> Description of the task
How many lines in the data below include the word "storePass"? State the number alone.
= = = = =
(* ===== verification/Perf.v ===== *)
(** * Perf: the read benchmark (plugins/perf/perf.cpp)

    Its options, the search for a file to read, and the loops that read; clocks
    and the reported rates are not modelled. *)
From S2P Require Import Prelude Keys Kv NodeRec Spec Store Views Shape Graph Inv Init Reads Paths StoreProps CStr Content ContentProps Di Host Loader NfsSteps NfsProps.
Local Open Scope Z_scope.
Set Warnings "-clear-no-such-hyp".

(** ** Options *)

Definition perf_mult (c : byte) : Z :=
  if decide (c = "k"%byte ∨ c = "K"%byte) then 2 ^ 10
  else if decide (c = "m"%byte ∨ c = "M"%byte) then 2 ^ 20
  else if decide (c = "g"%byte ∨ c = "G"%byte) then 2 ^ 30
  else if decide (c = "t"%byte ∨ c = "T"%byte) then 2 ^ 40
  else 1.
(** [None] is an exception of [std::stoull]. *)
Definition parseSize (s : bytes) (def : Z) : option Z :=
  match last s with
  | None => Some def
  | Some c =>
      let mult := perf_mult c in
      let num := if mult =? 1 then s else take (length s - 1) s in
      (λ v, u64 (v * mult)) <$> stoull num
  end.
Definition opt (o : Options) (key def : bytes) : bytes := match option_ o key with [] => def | v => v end.

(** ** The sample *)

Section Sample.
Context {M : Type} `{!KvEngine M}.
Implicit Types (st : Store M).

Record Sample := mkSample { sm_node : Handle; sm_seed : Z; sm_size : Z }.
(** The entries of one directory: the first regular file, or the stack with the
    directories pushed. *)
Fixpoint scan_entries st (ents : list (bytes * Handle)) (stack : list Handle) : Sample + list Handle :=
  match ents with
  | [] => inr stack
  | (_, n) :: ents' =>
      if n_type st n =? tcode REG then inl (mkSample n (n_contentSeed st n) (n_size st n))
      else scan_entries st ents' (if n_type st n =? tcode DIR then n :: stack else stack)
  end.
(** The result and what is left on the stack; the head is [stack.back()]. *)
Fixpoint sample_loop (budget : nat) st (stack : list Handle) : option Sample * list Handle :=
  match budget, stack with
  | S budget', d :: stack' =>
      match scan_entries st (readdir st d) stack' with
      | inl s => (Some s, [])
      | inr stack => sample_loop budget' st stack
      end
  | _, _ => (None, stack)
  end.
Definition BUDGET : nat := Z.to_nat 4096.
Definition sampleFile st : option Sample := (sample_loop BUDGET st [rwRoot st]).1.
End Sample.

(** ** The loops *)

(** [while (done < perThread)]: [read off] is what one read returns, [None]
    when it is undefined. [done] and [off] are incremented together. The fuel
    is enough when every read but the last returns something. *)
Fixpoint read_loop (fuel : nat) (read : Z → option Z) (perThread done off : Z) : option (Z * Z) :=
  match fuel with
  | O => None
  | S fuel' =>
      if perThread <=? done then Some (done, off)
      else
        got ← read off;
        if got =? 0 then Some (done, off)
        else read_loop fuel' read perThread (u64 (done + got)) (u64 (off + got))
  end.
Definition pass_fuel (perThread : Z) : nat := S (Z.to_nat perThread).

Section Passes.
Context {M : Type} `{!KvEngine M}.
Context (gen : IRng).
(** One thread of [pass]: the bytes generated. *)
Definition pass_read (cfg : ContentConfig) (sd fsize bs off : Z) : option Z :=
  fst <$> content_read gen cfg sd fsize (off mod fsize) (replicate (Z.to_nat bs) (zb 0)) bs.
Definition pass_thread (cfg : ContentConfig) (seed fsize bs perThread k : Z) : option Z :=
  fst <$> read_loop (pass_fuel perThread) (pass_read cfg (u64 (seed + k)) fsize bs) perThread 0 0.
(** [pass(n)]: the total over the threads. *)
Fixpoint pass_threads (cfg : ContentConfig) (seed fsize bs perThread : Z) (n : nat) (k total : Z) : option Z :=
  match n with
  | O => Some total
  | S n' => d ← pass_thread cfg seed fsize bs perThread k; pass_threads cfg seed fsize bs perThread n' (k + 1) (u64 (total + d))
  end.
Definition pass (cfg : ContentConfig) (seed fsize bs perThread : Z) (n : nat) : option Z :=
  pass_threads cfg seed fsize bs perThread n 0 0.
(** [storePass]: through the host. *)
Definition store_read (reg : Registry Provider) (prov : bytes) (st : Store M) (node : Handle) (sz bs off : Z) : option Z :=
  fst <$> host_read reg prov st node (off mod sz) (replicate (Z.to_nat bs) (zb 0)) bs.
Definition storePass (reg : Registry Provider) (prov : bytes) (st : Store M) (node : Handle) (sz bs perThread : Z) : option Z :=
  fst <$> read_loop (pass_fuel perThread) (store_read reg prov st node sz bs) perThread 0 0.
End Passes.

(** ** [run] and [start] *)

Record PerfCfg := mkPerf { pf_seed : Z; pf_fsize : Z; pf_perThread : Z; pf_bs : Z; pf_threads : Z }.
Definition GIB : Z := 2 ^ 30.
(** The options of [run]; [hw] is [hardware_concurrency]. *)
Definition perf_config (hw : Z) (o : Options) (sample : option Sample) : option PerfCfg :=
  seed ← (if decide (opt o (str "perf.seed") [] = []) then Some (match sample with Some s => sm_seed s | None => 1 end)
          else parseSize (opt o (str "perf.seed") (str "1")) 1);
  fsize ← (if decide (opt o (str "perf.size") [] = []) then Some (match sample with Some s => sm_size s | None => GIB end)
           else parseSize (opt o (str "perf.size") (str "1G")) GIB);
  perThread ← parseSize (opt o (str "perf.bytes") (str "1G")) GIB;
  bs ← parseSize (opt o (str "perf.blocksize") (str "1M")) (2 ^ 20);
  req ← stoull (opt o (str "perf.threads") (str "0"));
  Some (mkPerf seed (if fsize =? 0 then GIB else fsize) perThread bs
          (if u32 req =? 0 then Z.max 1 hw else u32 req)).

Section Run.
Context {M : Type} `{!KvEngine M}.
Context (gen : IRng) (reg : Registry Provider) (prov : bytes) (hw : Z).
(** What [run] reads in all: the bytes of the single pass, of the pass with
    all threads when there are several, and of the store pass when there is a
    sample. [inl] is an exception of the options, [inr None] undefined
    behaviour. *)
Definition perf_run (o : Options) (fs : Store M) : () + option (Z * option Z * option Z) :=
  match (match contentConfig fs with [] => Some default_config | b => config_deserialize b end) with
  | None => inl ()
  | Some cfg =>
      let sample := sampleFile fs in
      match perf_config hw o sample with
      | None => inl ()
      | Some p =>
          inr (single ← pass gen cfg (pf_seed p) (pf_fsize p) (pf_bs p) (pf_perThread p) 1;
               multi ← (if 1 <? pf_threads p
                        then Some <$> pass gen cfg (pf_seed p) (pf_fsize p) (pf_bs p) (pf_perThread p) (Z.to_nat (pf_threads p))
                        else Some None);
               store ← (match sample with
                        | Some s => Some <$> storePass reg prov fs (sm_node s) (Z.max 1 (sm_size s)) (pf_bs p) (pf_perThread p)
                        | None => Some None
                        end);
               Some (single, multi, store))
      end
  end.
(** The store is only read. *)
Definition perf_start (h : HostState M) : option (Error * HostState M) :=
  match perf_run (hs_options h) (hs_fs h) with
  | inl _ => Some (INVAL, h)
  | inr (Some _) => Some (OK, h)
  | inr None => None
  end.
Definition perf_stop (h : HostState M) : HostState M := h.
Definition perf_plugin : Plugin M := mkPlugin (str "perf") perf_start perf_stop.
End Run.

(** ** Lemmas *)

Section SampleLaws.
Context {M : Type} `{!KvEngine M}.
Implicit Types (st : Store M).

Definition live_dir st (h : Handle) : Prop := ∃ d, h = mkHandle d LATEST ∧ in64 d ∧ is_dir (vw st) d.
Definition is_file st (c : Z) : Prop := ∃ r, v_attr (vw st) c = Some r ∧ r_type r = tcode REG.
Definition dirs_of (ents : list (bytes * Handle)) st : list Handle := filter (λ h, n_type st h = tcode DIR) ents.*2.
= = = = =
> Answer
3